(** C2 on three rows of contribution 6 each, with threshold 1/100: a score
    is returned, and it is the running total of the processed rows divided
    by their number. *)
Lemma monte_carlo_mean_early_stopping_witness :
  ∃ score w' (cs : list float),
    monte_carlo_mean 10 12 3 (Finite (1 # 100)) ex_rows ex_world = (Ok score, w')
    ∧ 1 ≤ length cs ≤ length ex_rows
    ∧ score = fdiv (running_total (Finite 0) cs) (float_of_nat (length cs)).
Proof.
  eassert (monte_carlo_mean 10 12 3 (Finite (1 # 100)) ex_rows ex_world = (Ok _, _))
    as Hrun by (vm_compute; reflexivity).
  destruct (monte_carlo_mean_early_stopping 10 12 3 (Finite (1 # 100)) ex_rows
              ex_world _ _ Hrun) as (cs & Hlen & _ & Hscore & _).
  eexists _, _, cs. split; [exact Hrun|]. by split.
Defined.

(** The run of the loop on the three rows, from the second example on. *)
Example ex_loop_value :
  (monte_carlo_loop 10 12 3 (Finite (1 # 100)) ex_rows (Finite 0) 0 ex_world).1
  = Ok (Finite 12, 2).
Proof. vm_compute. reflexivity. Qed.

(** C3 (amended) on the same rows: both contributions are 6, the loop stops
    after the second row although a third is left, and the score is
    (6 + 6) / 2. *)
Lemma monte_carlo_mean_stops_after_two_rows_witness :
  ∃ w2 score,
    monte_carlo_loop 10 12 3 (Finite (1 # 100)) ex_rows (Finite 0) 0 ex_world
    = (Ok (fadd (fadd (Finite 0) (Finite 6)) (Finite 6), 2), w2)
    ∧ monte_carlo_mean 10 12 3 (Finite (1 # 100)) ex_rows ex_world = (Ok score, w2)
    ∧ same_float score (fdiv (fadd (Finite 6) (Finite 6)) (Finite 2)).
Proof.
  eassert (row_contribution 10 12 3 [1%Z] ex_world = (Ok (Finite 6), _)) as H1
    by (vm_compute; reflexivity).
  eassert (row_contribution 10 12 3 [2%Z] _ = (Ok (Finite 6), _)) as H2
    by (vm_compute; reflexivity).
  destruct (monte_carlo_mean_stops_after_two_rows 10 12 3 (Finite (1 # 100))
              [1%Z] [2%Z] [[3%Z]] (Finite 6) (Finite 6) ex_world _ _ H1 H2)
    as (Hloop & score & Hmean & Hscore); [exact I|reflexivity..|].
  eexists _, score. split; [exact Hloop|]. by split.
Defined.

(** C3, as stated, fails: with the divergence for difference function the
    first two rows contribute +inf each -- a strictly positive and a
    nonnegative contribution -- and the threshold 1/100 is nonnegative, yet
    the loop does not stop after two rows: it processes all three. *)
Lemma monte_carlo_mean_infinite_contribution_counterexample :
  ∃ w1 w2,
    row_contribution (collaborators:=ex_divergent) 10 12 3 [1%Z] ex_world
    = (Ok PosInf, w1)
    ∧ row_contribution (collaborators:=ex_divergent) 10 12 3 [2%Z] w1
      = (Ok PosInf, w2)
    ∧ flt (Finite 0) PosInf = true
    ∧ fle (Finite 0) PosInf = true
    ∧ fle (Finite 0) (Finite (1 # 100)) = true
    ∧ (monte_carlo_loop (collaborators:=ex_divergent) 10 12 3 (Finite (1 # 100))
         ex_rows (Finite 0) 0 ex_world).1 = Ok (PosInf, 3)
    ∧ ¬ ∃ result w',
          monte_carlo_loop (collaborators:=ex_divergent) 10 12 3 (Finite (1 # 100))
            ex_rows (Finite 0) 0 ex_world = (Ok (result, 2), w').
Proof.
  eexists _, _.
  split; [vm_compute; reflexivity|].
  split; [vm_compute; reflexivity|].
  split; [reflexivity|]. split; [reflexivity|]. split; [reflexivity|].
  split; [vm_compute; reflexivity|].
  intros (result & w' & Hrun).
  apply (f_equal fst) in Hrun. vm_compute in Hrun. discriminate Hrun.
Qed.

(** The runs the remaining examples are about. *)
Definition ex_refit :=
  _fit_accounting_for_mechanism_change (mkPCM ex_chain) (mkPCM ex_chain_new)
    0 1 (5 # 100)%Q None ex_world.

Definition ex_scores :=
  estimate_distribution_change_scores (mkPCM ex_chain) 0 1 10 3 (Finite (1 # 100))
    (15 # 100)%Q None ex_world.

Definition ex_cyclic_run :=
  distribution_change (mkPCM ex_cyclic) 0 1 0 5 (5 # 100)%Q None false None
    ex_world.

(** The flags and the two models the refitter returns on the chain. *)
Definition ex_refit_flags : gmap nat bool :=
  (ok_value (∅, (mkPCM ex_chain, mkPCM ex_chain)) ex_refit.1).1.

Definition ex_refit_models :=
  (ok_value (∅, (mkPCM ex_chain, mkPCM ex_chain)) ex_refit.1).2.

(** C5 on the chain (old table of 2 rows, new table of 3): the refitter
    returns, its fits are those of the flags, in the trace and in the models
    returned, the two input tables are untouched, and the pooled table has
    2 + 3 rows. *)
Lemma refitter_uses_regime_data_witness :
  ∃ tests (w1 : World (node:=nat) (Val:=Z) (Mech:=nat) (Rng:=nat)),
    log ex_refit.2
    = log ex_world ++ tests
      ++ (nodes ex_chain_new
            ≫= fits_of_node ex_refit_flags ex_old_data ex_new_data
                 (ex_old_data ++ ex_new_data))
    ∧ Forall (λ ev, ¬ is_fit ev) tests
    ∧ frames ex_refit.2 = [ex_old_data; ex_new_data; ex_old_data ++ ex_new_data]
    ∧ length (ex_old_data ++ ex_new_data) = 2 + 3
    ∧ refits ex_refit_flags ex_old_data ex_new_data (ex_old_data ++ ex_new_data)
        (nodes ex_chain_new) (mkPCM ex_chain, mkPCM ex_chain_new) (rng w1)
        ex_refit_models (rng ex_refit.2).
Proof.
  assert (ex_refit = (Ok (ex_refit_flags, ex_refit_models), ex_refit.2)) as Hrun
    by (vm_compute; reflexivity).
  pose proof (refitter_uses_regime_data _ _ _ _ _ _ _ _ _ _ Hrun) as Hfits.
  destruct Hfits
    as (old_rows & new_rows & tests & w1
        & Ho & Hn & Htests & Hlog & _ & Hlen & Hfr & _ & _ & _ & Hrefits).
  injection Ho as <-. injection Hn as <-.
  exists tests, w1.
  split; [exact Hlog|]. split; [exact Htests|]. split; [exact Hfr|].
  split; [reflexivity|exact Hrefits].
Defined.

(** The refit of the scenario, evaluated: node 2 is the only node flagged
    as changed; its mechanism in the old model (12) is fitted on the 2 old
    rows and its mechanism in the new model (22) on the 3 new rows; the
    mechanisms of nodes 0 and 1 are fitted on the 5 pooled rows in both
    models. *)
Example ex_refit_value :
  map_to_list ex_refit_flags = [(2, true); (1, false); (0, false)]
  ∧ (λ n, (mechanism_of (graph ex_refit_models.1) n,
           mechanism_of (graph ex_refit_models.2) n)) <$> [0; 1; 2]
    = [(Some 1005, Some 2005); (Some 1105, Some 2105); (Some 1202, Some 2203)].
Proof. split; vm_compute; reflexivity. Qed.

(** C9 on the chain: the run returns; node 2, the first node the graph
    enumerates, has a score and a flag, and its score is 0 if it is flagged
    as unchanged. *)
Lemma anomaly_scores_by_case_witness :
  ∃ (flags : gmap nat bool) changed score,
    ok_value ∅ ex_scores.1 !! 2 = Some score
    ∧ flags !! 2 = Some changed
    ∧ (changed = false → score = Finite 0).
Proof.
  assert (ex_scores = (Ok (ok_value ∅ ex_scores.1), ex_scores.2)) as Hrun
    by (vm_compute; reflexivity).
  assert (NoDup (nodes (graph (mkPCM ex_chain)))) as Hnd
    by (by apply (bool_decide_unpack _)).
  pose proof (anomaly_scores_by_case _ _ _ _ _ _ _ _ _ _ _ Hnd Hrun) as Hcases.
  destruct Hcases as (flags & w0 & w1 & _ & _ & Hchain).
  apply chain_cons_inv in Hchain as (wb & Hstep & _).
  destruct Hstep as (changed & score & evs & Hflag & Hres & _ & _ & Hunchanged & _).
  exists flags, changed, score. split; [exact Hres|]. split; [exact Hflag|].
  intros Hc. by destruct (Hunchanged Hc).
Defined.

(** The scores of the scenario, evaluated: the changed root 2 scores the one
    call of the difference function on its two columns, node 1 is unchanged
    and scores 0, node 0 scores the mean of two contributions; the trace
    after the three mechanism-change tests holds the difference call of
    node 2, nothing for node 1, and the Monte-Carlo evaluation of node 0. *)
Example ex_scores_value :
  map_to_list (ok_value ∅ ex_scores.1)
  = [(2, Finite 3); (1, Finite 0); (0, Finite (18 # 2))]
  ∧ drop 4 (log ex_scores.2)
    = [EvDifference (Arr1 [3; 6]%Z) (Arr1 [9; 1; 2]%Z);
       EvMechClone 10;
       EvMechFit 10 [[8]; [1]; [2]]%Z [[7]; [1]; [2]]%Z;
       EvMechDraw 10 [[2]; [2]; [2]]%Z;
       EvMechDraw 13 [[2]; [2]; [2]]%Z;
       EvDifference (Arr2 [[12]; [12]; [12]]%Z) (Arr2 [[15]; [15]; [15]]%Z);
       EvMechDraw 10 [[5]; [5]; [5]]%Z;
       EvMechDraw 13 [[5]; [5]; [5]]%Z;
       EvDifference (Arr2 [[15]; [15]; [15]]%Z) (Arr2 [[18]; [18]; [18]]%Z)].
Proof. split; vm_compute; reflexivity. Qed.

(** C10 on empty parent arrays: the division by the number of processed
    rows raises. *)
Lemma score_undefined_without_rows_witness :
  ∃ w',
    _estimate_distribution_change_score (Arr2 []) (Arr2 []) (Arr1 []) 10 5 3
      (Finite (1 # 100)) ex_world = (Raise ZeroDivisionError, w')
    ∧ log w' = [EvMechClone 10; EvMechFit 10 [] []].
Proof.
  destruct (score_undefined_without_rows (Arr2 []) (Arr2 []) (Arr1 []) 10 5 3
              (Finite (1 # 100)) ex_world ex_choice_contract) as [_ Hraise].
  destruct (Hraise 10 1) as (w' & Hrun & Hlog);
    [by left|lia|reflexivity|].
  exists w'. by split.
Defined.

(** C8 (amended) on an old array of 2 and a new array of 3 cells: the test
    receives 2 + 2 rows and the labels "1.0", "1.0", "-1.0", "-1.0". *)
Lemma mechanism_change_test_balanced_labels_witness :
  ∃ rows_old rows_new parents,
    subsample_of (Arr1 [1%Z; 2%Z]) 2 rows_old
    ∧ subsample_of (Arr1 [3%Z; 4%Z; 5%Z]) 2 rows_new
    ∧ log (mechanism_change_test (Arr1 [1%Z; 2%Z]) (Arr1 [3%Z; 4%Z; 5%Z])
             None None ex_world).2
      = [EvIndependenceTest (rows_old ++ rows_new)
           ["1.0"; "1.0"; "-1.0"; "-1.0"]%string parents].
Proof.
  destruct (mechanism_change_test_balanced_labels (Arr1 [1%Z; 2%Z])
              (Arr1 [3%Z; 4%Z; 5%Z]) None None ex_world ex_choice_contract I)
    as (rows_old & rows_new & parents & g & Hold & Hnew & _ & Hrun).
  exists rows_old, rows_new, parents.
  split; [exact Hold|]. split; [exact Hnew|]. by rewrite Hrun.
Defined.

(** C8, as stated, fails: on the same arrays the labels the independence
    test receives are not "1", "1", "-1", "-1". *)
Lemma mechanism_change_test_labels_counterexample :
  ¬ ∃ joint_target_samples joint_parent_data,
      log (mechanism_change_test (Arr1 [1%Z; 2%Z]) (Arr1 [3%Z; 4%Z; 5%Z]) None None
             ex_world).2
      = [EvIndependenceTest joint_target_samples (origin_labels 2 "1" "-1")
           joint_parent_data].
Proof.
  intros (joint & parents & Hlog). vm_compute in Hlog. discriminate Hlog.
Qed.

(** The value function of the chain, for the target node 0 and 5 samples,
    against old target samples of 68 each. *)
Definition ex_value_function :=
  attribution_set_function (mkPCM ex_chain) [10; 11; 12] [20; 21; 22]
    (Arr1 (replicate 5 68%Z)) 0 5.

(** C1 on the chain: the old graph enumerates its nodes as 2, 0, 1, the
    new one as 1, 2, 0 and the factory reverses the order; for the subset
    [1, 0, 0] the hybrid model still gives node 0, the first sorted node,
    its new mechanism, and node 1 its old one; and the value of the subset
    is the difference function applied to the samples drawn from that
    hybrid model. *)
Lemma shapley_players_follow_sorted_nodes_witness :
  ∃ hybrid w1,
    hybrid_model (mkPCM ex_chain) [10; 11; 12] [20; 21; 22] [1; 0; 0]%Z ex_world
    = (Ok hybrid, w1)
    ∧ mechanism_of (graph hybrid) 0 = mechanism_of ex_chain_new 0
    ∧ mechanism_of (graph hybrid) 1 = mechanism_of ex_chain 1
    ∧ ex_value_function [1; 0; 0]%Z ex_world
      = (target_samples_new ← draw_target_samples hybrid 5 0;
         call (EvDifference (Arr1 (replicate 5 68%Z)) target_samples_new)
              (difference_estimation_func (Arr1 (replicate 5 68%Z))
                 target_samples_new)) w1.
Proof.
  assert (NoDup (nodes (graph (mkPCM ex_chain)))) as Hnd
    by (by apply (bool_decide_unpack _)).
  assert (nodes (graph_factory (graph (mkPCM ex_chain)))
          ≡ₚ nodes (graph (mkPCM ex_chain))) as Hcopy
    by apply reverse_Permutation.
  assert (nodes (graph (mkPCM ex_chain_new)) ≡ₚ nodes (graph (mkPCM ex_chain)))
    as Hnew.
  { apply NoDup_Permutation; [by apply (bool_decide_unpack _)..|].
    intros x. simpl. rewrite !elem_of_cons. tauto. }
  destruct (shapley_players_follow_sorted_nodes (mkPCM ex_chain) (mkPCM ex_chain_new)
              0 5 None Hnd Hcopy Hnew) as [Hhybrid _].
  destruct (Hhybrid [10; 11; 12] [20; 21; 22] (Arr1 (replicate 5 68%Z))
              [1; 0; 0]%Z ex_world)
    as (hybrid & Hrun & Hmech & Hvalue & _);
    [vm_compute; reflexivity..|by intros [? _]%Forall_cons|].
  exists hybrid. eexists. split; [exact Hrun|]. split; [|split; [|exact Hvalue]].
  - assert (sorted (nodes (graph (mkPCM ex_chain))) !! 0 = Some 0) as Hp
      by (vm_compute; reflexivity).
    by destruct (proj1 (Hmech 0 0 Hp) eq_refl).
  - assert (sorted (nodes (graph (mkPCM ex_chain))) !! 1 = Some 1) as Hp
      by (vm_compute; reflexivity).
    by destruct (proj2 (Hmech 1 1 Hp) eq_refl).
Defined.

----------------

_Brief_. When a line in the data holds the word "number", show that line.

_Exercise output_.
    by their number. *)
(** C10 on empty parent arrays: the division by the number of processed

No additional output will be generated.